Trump'ın seçilmesinin ardından ülkede yaşananlar bizim Gezi sürecini aratmıyor.
Ülkede, "krem peyniri" tanımının bir ayrımcılık ifadesi olduğu için nefret suçu kapsamına alınmasını teklif edebilen Demokrat siyasilerin içinden adeta bir küfürbaz çıktı.
O ruhsuz gülümsemesini asla bozmamasıyla bilinen Obama kaygılanan ifadesiyle daha sık çıkıyor seçmenlerinin karşısına. Hatta Trump'ın adı geçince kontrolünü kaybedip hiddetleniyor, sesini yükseltiyor.

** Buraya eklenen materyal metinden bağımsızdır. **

Lemma ku_balloc_loop fuel : forall dev b, KU (balloc_loop fuel dev b).
Proof. induction fuel; cbn [balloc_loop]; unfold sb_get; keeps. Qed.
#[local] Hint Resolve ku_balloc_loop : keeps.

Lemma ku_balloc dev : KU (balloc dev).
Proof. unfold balloc, sb_get. keeps. Qed.
#[local] Hint Resolve ku_balloc : keeps.

Lemma ku_bfree dev b : KU (bfree dev b).
Proof. unfold bfree, sb_get. keeps. Qed.
#[local] Hint Resolve ku_bfree : keeps.

Lemma ku_iget dev inum : KU (iget dev inum).
Proof. unfold iget. keeps. Qed.
#[local] Hint Resolve ku_iget : keeps.

Lemma ku_ialloc_loop fuel : forall dev type inum, KU (ialloc_loop fuel dev type inum).
Proof. induction fuel; cbn [ialloc_loop]; unfold sb_get; keeps. Qed.
#[local] Hint Resolve ku_ialloc_loop : keeps.

Lemma ku_ialloc dev type : KU (ialloc dev type).
Proof. unfold ialloc, sb_get. keeps. Qed.
#[local] Hint Resolve ku_ialloc : keeps.

Lemma ku_iupdate ip : KU (iupdate ip).
Proof. unfold iupdate, sb_get. keeps. Qed.
#[local] Hint Resolve ku_iupdate : keeps.

Lemma ku_idup ip : KU (idup ip).
Proof. unfold idup. keeps. Qed.
#[local] Hint Resolve ku_idup : keeps.

Lemma ku_myproc : KU myproc.
Proof. unfold myproc. keeps. Qed.
#[local] Hint Resolve ku_myproc : keeps.

Lemma ku_iacquiresleep ip : KU (iacquiresleep ip).
Proof. unfold iacquiresleep. keeps. Qed.
#[local] Hint Resolve ku_iacquiresleep : keeps.

Lemma ku_ireleasesleep ip : KU (ireleasesleep ip).
Proof. unfold ireleasesleep. keeps. Qed.
#[local] Hint Resolve ku_ireleasesleep : keeps.

Lemma ku_ilock ip : KU (ilock ip).
Proof. unfold ilock, sb_get. keeps. Qed.
#[local] Hint Resolve ku_ilock : keeps.

Lemma ku_iunlock ip : KU (iunlock ip).
Proof. unfold iunlock, iholdingsleep. keeps. Qed.
#[local] Hint Resolve ku_iunlock : keeps.

Lemma ku_itrunc_direct fuel : forall ip k, KU (itrunc_direct fuel ip k).
Proof. induction fuel; cbn [itrunc_direct]; keeps. Qed.
#[local] Hint Resolve ku_itrunc_direct : keeps.

Lemma ku_itrunc_indirect fuel : forall dev d j, KU (itrunc_indirect fuel dev d j).
Proof. induction fuel; cbn [itrunc_indirect]; keeps. Qed.
#[local] Hint Resolve ku_itrunc_indirect : keeps.

Lemma ku_itrunc ip : KU (itrunc ip).
Proof. unfold itrunc. keeps. Qed.
#[local] Hint Resolve ku_itrunc : keeps.

Lemma ku_iput ip : KU (iput ip).
Proof. unfold iput. keeps. Qed.
#[local] Hint Resolve ku_iput : keeps.

Lemma ku_iunlockput ip : KU (iunlockput ip).
Proof. unfold iunlockput. keeps. Qed.
#[local] Hint Resolve ku_iunlockput : keeps.

Lemma ku_bmap ip bn : KU (bmap ip bn).
Proof. unfold bmap. keeps. Qed.
#[local] Hint Resolve ku_bmap : keeps.
(* ===== verification/RRSpec.v ===== *)
(** * The abstract record of a system call and its external encoding

    A recorded call is, abstractly, a call number and a list of typed values
    (its inputs followed by its outputs).  [scr_rep] relates the bytes of a
    [struct SCR] to such a record, ignoring the bytes nobody may depend on:
    union bytes beyond the active member and slots beyond [argc].  [enc_*] is
    the file format of a session, defined without reference to the code. *)
From S2P Require Import Prelude Words Params CString Core Fs RR.

Module RRSpec.
Import RR.

Inductive aval :=
| AInt (n : Z)
| AUInt (n : Z)
| ABytes (bs : list Z)
| AStat (st : Fs.stat).

Definition srec : Type := Z * list aval.

Definition stat_ok (st : Fs.stat) : Prop :=
  - 2 ^ 15 <= Fs.st_type st < 2 ^ 15 /\ - 2 ^ 31 <= Fs.st_dev st < 2 ^ 31 /\
  0 <= Fs.st_ino st < 2 ^ 32 /\ - 2 ^ 15 <= Fs.st_nlink st < 2 ^ 15 /\
  0 <= Fs.st_size st < 2 ^ 32.

(** The values a C variable of the field's type can hold. *)
Definition aval_ok (a : aval) : Prop :=
  match a with
  | AInt n => - 2 ^ 31 <= n < 2 ^ 31
  | AUInt n => 0 <= n < 2 ^ 32
  | ABytes bs => zlen bs <= MAX_RAW_SIZE
  | AStat st => stat_ok st
  end.

Definition srec_ok (r : srec) : Prop :=
  0 < r.1 < 256 /\ zlen r.2 <= MAX_ARGC /\ Forall aval_ok r.2.

(** ** The file format *)

Definition aval_tag (a : aval) : Z :=
  match a with
  | AInt _ => INT_TYPE | AUInt _ => UINT_TYPE | ABytes _ => BYTE_TYPE | AStat _ => STAT_TYPE
  end.

Definition enc_payload (a : aval) : list Z :=
  match a with
  | AInt n => le_bytes 4 n
  | AUInt n => le_bytes 4 n
  | ABytes bs => le_bytes 4 (zlen bs) ++ bs
  | AStat st =>
      le_bytes 2 (Fs.st_type st) ++ le_bytes 4 (Fs.st_dev st) ++ le_bytes 4 (Fs.st_ino st) ++
      le_bytes 2 (Fs.st_nlink st) ++ le_bytes 4 (Fs.st_size st)
  end.

Definition enc_aval (a : aval) : list Z := aval_tag a :: enc_payload a.

Definition enc_rec (r : srec) : list Z := r.1 :: zlen r.2 :: concat (enc_aval <$> r.2).

Definition enc_session (rs : list srec) : list Z :=
  le_bytes 4 (zlen rs) ++ concat (enc_rec <$> rs).

(** ** Representation *)

Definition val_rep (v : list Z) (a : aval) : Prop :=
  length v = sizeof_Val /\
  match a with
  | AInt n => slice 0 4 v = le_bytes 4 n
  | AUInt n => slice 0 4 v = le_bytes 4 n
  | ABytes bs => slice 0 4 v = le_bytes 4 (zlen bs) /\ slice 4 (length bs) v = bs
  | AStat st =>
      slice 0 2 v = le_bytes 2 (Fs.st_type st) /\ slice 4 4 v = le_bytes 4 (Fs.st_dev st) /\
      slice 8 4 v = le_bytes 4 (Fs.st_ino st) /\ slice 12 2 v = le_bytes 2 (Fs.st_nlink st) /\
      slice 16 4 v = le_bytes 4 (Fs.st_size st)
  end.

Definition arg_rep (a : Arg) (x : aval) : Prop :=
  a_type a = aval_tag x /\ val_rep (a_val a) x.

Definition scr_rep (s : SCR) (r : srec) : Prop :=
  scr_syscall s = r.1 /\ scr_argc s = zlen r.2 /\ length (scr_args s) = Z.to_nat MAX_ARGC /\
  (forall i x, r.2 !! i = Some x -> exists a, scr_args s !! i = Some a /\ arg_rep a x) /\
  (forall i a, scr_args s !! i = Some a -> length (a_val a) = sizeof_Val).

(** A slot that has never been written. *)
Definition scr_blank (s : SCR) : Prop :=
  scr_syscall s = UNITIALIZED_SCR /\ length (scr_args s) = Z.to_nat MAX_ARGC /\
  (forall i a, scr_args s !! i = Some a -> length (a_val a) = sizeof_Val).

(** The log of a session: the first records of the table represent [rs], the
    remaining slots are blank. *)
Definition log_rep (r : rr) (rs : list srec) : Prop :=
  length (recorded_scrs r) = Z.to_nat MAX_SCRS /\ zlen rs <= MAX_SCRS /\
  Forall srec_ok rs /\
  (forall i x, rs !! i = Some x ->
     exists s, recorded_scrs r !! i = Some s /\ scr_rep s x) /\
  (forall i s, (length rs <= i)%nat -> recorded_scrs r !! i = Some s -> scr_blank s).

(** ** Values *)

Lemma stat_eq st1 st2 :
  Fs.st_type st1 = Fs.st_type st2 -> Fs.st_dev st1 = Fs.st_dev st2 ->
  Fs.st_ino st1 = Fs.st_ino st2 -> Fs.st_nlink st1 = Fs.st_nlink st2 ->
  Fs.st_size st1 = Fs.st_size st2 -> st1 = st2.
Proof. destruct st1, st2. simpl. by intros -> -> -> -> ->. Qed.

Lemma val_rep_int v n : val_rep v (AInt n) -> aval_ok (AInt n) -> val_num v = n.
Proof. intros [_ H] Hok. unfold val_num. rewrite H. by apply s32_le_val. Qed.

Lemma val_rep_uint v n : val_rep v (AUInt n) -> val_num v = s32 n.
Proof.
  intros [_ H]. unfold val_num. rewrite H, le_val_bytes. apply (s32_u32 n).
Qed.

Lemma val_rep_bytes v bs :
  val_rep v (ABytes bs) -> aval_ok (ABytes bs) ->
  raw_size v = zlen bs /\ take (length bs) (raw_data v) = bs.
Proof.
  intros [Hl [H1 H2]] Hok. simpl in Hok. unfold raw_size, raw_data.
  unfold MAX_RAW_SIZE, zlen in *. split.
  - rewrite H1. apply s32_le_val. lia.
  - rewrite <- H2 at 2. unfold slice. rewrite take_take. f_equal. lia.
Qed.

Lemma val_rep_stat v st : val_rep v (AStat st) -> stat_ok st -> st_of v = st.
Proof.
  intros [_ (H1 & H2 & H3 & H4 & H5)] (K1 & K2 & K3 & K4 & K5). unfold st_of.
  apply stat_eq; simpl; rewrite ?H1, ?H2, ?H3, ?H4, ?H5;
    eauto using s16_le_val, s32_le_val, u32_le_val.
Qed.

(** ** Building values *)

Definition junk_ok (junk : list Z) : Prop := length junk = sizeof_Val.

Lemma put_num_rep n v : length v = sizeof_Val -> val_rep (put_num n v) (AInt n).
Proof.
  intros H. unfold val_rep, put_num, sizeof_Val in *. split; [len|].
  apply slice_splice; len.
Qed.

Lemma put_unum_rep n v : length v = sizeof_Val -> val_rep (put_num n v) (AUInt n).
Proof. apply put_num_rep. Qed.

Lemma put_raw_rep bs v :
  length v = sizeof_Val -> zlen bs <= MAX_RAW_SIZE ->
  val_rep (put_raw (zlen bs) (splice 0 bs (replicate (Z.to_nat MAX_RAW_SIZE) 0)) v) (ABytes bs).
Proof.
  unfold val_rep, sizeof_Val, MAX_RAW_SIZE, zlen, put_raw. intros Hl Hb.
  change (Z.to_nat 200) with 200%nat.
  assert (H200 : length (splice 0 bs (replicate 200 0)) = 200%nat) by len.
  split; [rewrite length_splice; rewrite ?length_splice, ?H200; len|]. split.
  - rewrite slice_splice_before; [|lia|len].
    apply slice_splice; len.
  - rewrite (slice_shorter 4 (length bs) 200) by lia.
    rewrite slice_splice by (rewrite ?H200; len). unfold splice. rewrite take_0, app_nil_l. apply take_app_length.
Qed.

Lemma put_st_slices st v : (20 <= length v)%nat ->
  length (put_st st v) = length v /\
  slice 0 2 (put_st st v) = le_bytes 2 (Fs.st_type st) /\
  slice 4 4 (put_st st v) = le_bytes 4 (Fs.st_dev st) /\
  slice 8 4 (put_st st v) = le_bytes 4 (Fs.st_ino st) /\
  slice 12 2 (put_st st v) = le_bytes 2 (Fs.st_nlink st) /\
  slice 16 4 (put_st st v) = le_bytes 4 (Fs.st_size st).
Proof.
  unfold put_st. intros Hl. split; [len|].
  repeat split;
    repeat first [ rewrite slice_splice by len
                 | rewrite slice_splice_before by len
                 | rewrite slice_splice_after by len ]; done.
Qed.

Lemma put_st_rep st v : length v = sizeof_Val -> val_rep (put_st st v) (AStat st).
Proof.
  unfold val_rep, sizeof_Val. intros Hl.
  destruct (put_st_slices st v) as (? & ?); [lia|]. split; [lia|done].
Qed.

(** ** The size of an encoding *)

Lemma enc_aval_bound a : aval_ok a -> zlen (enc_aval a) <= 205.
Proof.
  destruct a; intros H; unfold enc_aval; cbn [enc_payload]; rewrite zlen_cons, ?zlen_app, ?zlen_le_bytes;
    simpl in H; unfold MAX_RAW_SIZE in *; lia.
Qed.

Lemma concat_bound {A} (f : A -> list Z) (P : A -> Prop) n l :
  (forall x, P x -> zlen (f x) <= n) -> Forall P l -> zlen (concat (f <$> l)) <= n * zlen l.
Proof.
  intros Hf. induction 1 as [|x l Hx Hl IH]; [by rewrite Z.mul_0_r|].
  cbn [fmap list_fmap concat]. rewrite zlen_app, zlen_cons. specialize (Hf x Hx). lia.
Qed.

Lemma enc_rec_bound r : srec_ok r -> zlen (enc_rec r) <= 822.
Proof.
  intros (_ & Hl & Hok). unfold enc_rec. rewrite !zlen_cons.
  pose proof (concat_bound enc_aval aval_ok 205 r.2 enc_aval_bound Hok). unfold MAX_ARGC in *. lia.
Qed.

(** A session of [n] calls takes at most [4 + 822 n] bytes. *)
Lemma enc_session_bound rs : Forall srec_ok rs -> zlen (enc_session rs) <= 4 + 822 * zlen rs.
Proof.
  intros Hok. unfold enc_session. rewrite zlen_app, zlen_le_bytes.
  pose proof (concat_bound enc_rec srec_ok 822 rs enc_rec_bound Hok). lia.
Qed.

(** ** [struct stat] in memory *)

Lemma put_st_st_of bs old : bytes bs -> length bs = 20%nat ->
  put_st (st_of bs) old =
  splice 0 (slice 0 2 bs) (splice 4 (slice 4 4 bs) (splice 8 (slice 8 4 bs)
    (splice 12 (slice 12 2 bs) (splice 16 (slice 16 4 bs) old)))).
Proof.
  intros Hb Hl. unfold put_st, st_of. simpl.
  assert (Hf : forall off n z, (off + n <= 20)%nat ->
    z mod 2 ^ (8 * Z.of_nat n) = le_val (slice off n bs) mod 2 ^ (8 * Z.of_nat n) ->
    le_bytes n z = slice off n bs).
  { intros off n z Ho Hz. rewrite <- le_bytes_mod, Hz, le_bytes_mod.
    rewrite <- (le_bytes_val (slice off n bs)) at 2 by (by apply bytes_slice).
    f_equal. rewrite length_slice. lia. }
  rewrite (Hf 0%nat 2%nat), (Hf 4%nat 4%nat), (Hf 8%nat 4%nat), (Hf 12%nat 2%nat), (Hf 16%nat 4%nat);
    try lia; try done; apply signed_mod_eq; lia.
Qed.

Lemma put_st_st_of_id bs : bytes bs -> length bs = 20%nat -> put_st (st_of bs) bs = bs.
Proof.
  intros Hb Hl. rewrite put_st_st_of by done.
  rewrite !splice_slice_id by lia. done.
Qed.

Lemma put_st_st_of_put st old : bytes old -> length old = 20%nat ->
  put_st (st_of (put_st st old)) old = put_st st old.
Proof.
  intros Hb Hl. destruct (put_st_slices st old) as (Hlen & H1 & H2 & H3 & H4 & H5); [lia|].
  rewrite put_st_st_of, H1, H2, H3, H4, H5; [done| |lia].
  unfold put_st. repeat apply bytes_splice; auto using bytes_le_bytes.
Qed.

Lemma st_of_ok bs : bytes bs -> stat_ok (st_of bs).
Proof.
  intros Hb. unfold stat_ok, st_of. simpl.
  assert (Hr : forall off, 0 <= le_val (slice off 4 bs) < 2 ^ 32).
  { intros off. pose proof (le_val_range (slice off 4 bs) (bytes_slice _ _ _ Hb)) as Hv.
    split; [lia|]. eapply Z.lt_le_trans; [apply Hv|]. apply Z.pow_le_mono_r; [lia|].
    unfold zlen. rewrite length_slice. lia. }
  split; [apply s16_range|]. split; [apply s32_range|]. split; [apply Hr|].
  split; [apply s16_range|]. apply Hr.
Qed.

End RRSpec.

Demokratik barikatlardan bahsediyor.
Medyası ise, kendi kanalı NTV'nin Gezi'cilerce yakılmış canlı yayın aracı önünde zafer işareti yapan romantik sesli susamurlarından, Ruşen Çakır'lardan falan hallice.
Her basın toplantısında Trump'ın karşısına dikilip ellerini beline koyan bir CNN muhabiri bulunuyor mutlaka.
Trump hepsinde de ağızlarının payını veriyor.
Ama onlar yılmıyor, "Başkan başkan baksana" tarzında sorudan başka her şeye benzeyen çemkirmelerinin ardı arkası kesilmiyor.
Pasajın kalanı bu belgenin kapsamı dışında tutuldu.